Lemma finally_lowers s s' :
  ending s → in_try (at_pc s) = false → main grace s = Some s' → lowers s s'.
Proof.
  intros He Ht Hm. unfold main in Hm.
  destruct (at_pc s) as [| | | | | | | | | | | | | | |o|o|o|[|n todo] o|o] eqn:Hpc; try done.
  - destruct (child s); [destruct (poll (system s)) as [w [c|]] eqn:E|]; simplify_eq;
      (split; [rank_step Hpc; cbn; lia|]); [right; exact (proj2 (poll_finished _ _ _ E))|done..].
  - simplify_eq. split; [rank_step Hpc; lia|]. apply ending_os; [done|]. by rewrite finished_tree.
  - destruct (poll (system s)) as [w [c|]] eqn:E; [|done]. simplify_eq.
    split; [rank_step Hpc; cbn; lia|]. right. exact (proj2 (poll_finished _ _ _ E)).
  - simplify_eq. split; [rank_step Hpc; lia|done].
  - simplify_eq. split; [rank_step Hpc; cbn; lia|done].
Qed.

Lemma main_lowers s s' :
  inv grace s → frames s = [] → ending s → main grace s = Some s' → lowers s s'.
Proof.
  intros Hi Hf He Hm. destruct (at_pc s) eqn:Hpc;
    first [ apply start_lowers; [done..|by rewrite Hpc|done]
          | by eapply wait_lowers
          | by eapply expired_lowers
          | apply cleanup_lowers; [done..|by rewrite Hpc|done]
          | apply finally_lowers; [done|by rewrite Hpc|done] ].
Qed.

(** ** Every step *)

Definition is_instruction (l : label) : bool := match l with Instruction => true | _ => false end.
Definition is_deliver (l : label) : bool := match l with Deliver _ => true | _ => false end.

(** How often a label that satisfies [b] occurs. *)
Definition count (b : label → bool) (ls : list label) : nat := length (List.filter b ls).

Lemma rank_later s s' :
  later grace s s' → inv grace s' → (patience (system s') ≤ patience (system s))%nat →
  (main_rank s' ≤ main_rank s)%nat.
Proof.
  intros Hl Hi Hk. apply main_rank_later; [done| |done]. intros _ t Ht.
  pose proof (i_time _ _ Hi) as Htm. unfold started in Ht.
  destruct (signal_started_at s') as [|t0 l]; [done|]. injection Ht as ->.
  by apply Forall_cons in Htm as [? _].
Qed.

Lemma forward_patience f rest s : patience (system (forward f rest s)) = patience (system s).
Proof.
  destruct f as [|n []|n []|n]; try done. cbn. unfold act. destruct (child s); [|done].
  destruct (1 <? _)%nat; cbn; [by destruct (tree_os _KILL_SIGNAL (system s)) as (_ & _ & ->)|].
  by destruct (leader_os n (system s)) as (_ & -> & _).
Qed.

Lemma forward_frames f rest s : frames s = f :: rest →
  S (frames_rank (frames (forward f rest s))) = frames_rank (frames s).
Proof. intros ->. by destruct f as [|n []|n []|n]. Qed.

Lemma raise_rank e s : (main_rank (raise_at e s) ≤ main_rank s)%nat.
Proof. unfold main_rank, raise_at. cbn. destruct (at_pc s); repeat case_match; lia. Qed.

(** An instruction of the main program starts no handler. *)
Lemma main_frames s s' : main grace s = Some s' → frames s' = frames s.
Proof.
  unfold main. intros Hm.
  destruct (at_pc s) as [[]| | | | | |[]|[]| | | | | | | | | | |[]|]; simplify_eq; try done;
    try (destruct (poll (system s)) as [? [?|]]); try (destruct (survive_poll (system s)));
    repeat case_match; simplify_eq; try done; by injection Hm as <-.
Qed.

Lemma raise_frames e s : frames_rank (frames (raise_at e s)) = 0%nat.
Proof. done. Qed.

(** An event of the system. *)
Lemma event_rank s w :
  inv grace (with_os w s) → ending s → later grace s (with_os w s) → patience w = patience (system s) →
  ending (with_os w s) ∧ (rank (with_os w s) ≤ rank s)%nat.
Proof.
  intros Hi He Hl Hk. split; [by eapply ending_later|]. unfold rank.
  change (frames (with_os w s)) with (frames s).
  apply Nat.add_le_mono_r, rank_later; [done..|]. by rewrite <-Hk.
Qed.

(** A step: an instruction lowers the rank, a signal raises it by its handler's instructions. *)
Lemma step_rank l s s' :
  inv grace s → ending s → step grace l s = Some s' →
  ending s' ∧ (rank s' + (if is_instruction l then 1 else 0)
               ≤ rank s + (if is_deliver l then 4 else 0))%nat.
Proof.
  intros Hi He Hs. pose proof (supervisor_inv_step grace l s s' Hi Hs) as Hi'.
  assert (∀ e, raise_at e s = s' → ending s' ∧ (rank s' ≤ rank s)%nat) as Hraise.
  { intros e <-. split; [done|]. unfold rank. pose proof (raise_rank e s). cbn. lia. }
  assert (∀ w, with_os w s = s' → later grace s (with_os w s) → patience w = patience (system s) →
    ending s' ∧ (rank s' ≤ rank s)%nat) as Hevent.
  { intros w <-. by apply event_rank. }
  destruct l as [| | |n|n|c| | |]; cbn in Hs; rewrite ?Nat.add_0_r.
  - destruct (frames s) as [|f rest] eqn:Hf; unfold rank.
    + destruct (main_lowers s s' Hi Hf He Hs) as [Hlt ?]. split; [done|].
      apply main_frames in Hs. rewrite Hs, Hf. unfold lowers in *. cbn. lia.
    + injection Hs as <-. pose proof (later_forward grace f rest s Hf) as Hl.
      split; [by eapply ending_later|]. apply forward_frames in Hf as Hfr. rewrite Hf in Hfr.
      pose proof (rank_later _ _ Hl Hi' ltac:(by rewrite forward_patience)) as Hr.
      rewrite Hf. cbn [is_instruction is_deliver]. lia.
  - apply (Hraise permission). repeat case_match; by simplify_eq.
  - apply (Hraise (FileNotFoundError "command")). repeat case_match; by simplify_eq.
  - case_bool_decide; [|done]. simplify_eq. split; [done|]. unfold rank.
    change (main_rank (with_frames (Enter n :: frames s) s)) with (main_rank s).
    cbn [frames with_frames frames_rank foldr frame_rank is_instruction is_deliver].
    unfold frames_rank. lia.
  - destruct (0 <=? n) eqn:En; [|done]. simplify_eq. apply (Hevent _ eq_refl); [|done].
    apply later_os; cbn; auto; lia.
  - destruct (leader (system s)) eqn:El; try done. simplify_eq. apply (Hevent _ eq_refl); [|done].
    apply later_os; cbn; eauto; try lia; congruence.
  - destruct (negb _ && _) eqn:Hfk; [|done]. simplify_eq. apply (Hevent _ eq_refl); [|done].
    apply later_os; cbn; eauto; try lia. intros c t Hl Hst. by destruct (forks_disabled _ Hfk c t).
  - destruct (survivors (system s)) as [|n] eqn:En; [done|]. simplify_eq.
    apply (Hevent _ eq_refl); [|done]. apply later_os; cbn; eauto; try lia.
    intros c t Hl [Hst|Hst]; [congruence|by right].
  - destruct (leader (system s)) eqn:El; try done. destruct (group_exists _) eqn:Eg; [done|].
    simplify_eq. apply (Hevent _ eq_refl); [|done]. apply later_os; cbn; eauto; lia.
Qed.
+ + +
> [About this task] Find every line in the records that uses the string "exact", then copy it.

> [Exercise answer]
      (split; [rank_step Hpc; cbn; lia|]); [right; exact (proj2 (poll_finished _ _ _ E))|done..].
    split; [rank_step Hpc; cbn; lia|]. right. exact (proj2 (poll_finished _ _ _ E)).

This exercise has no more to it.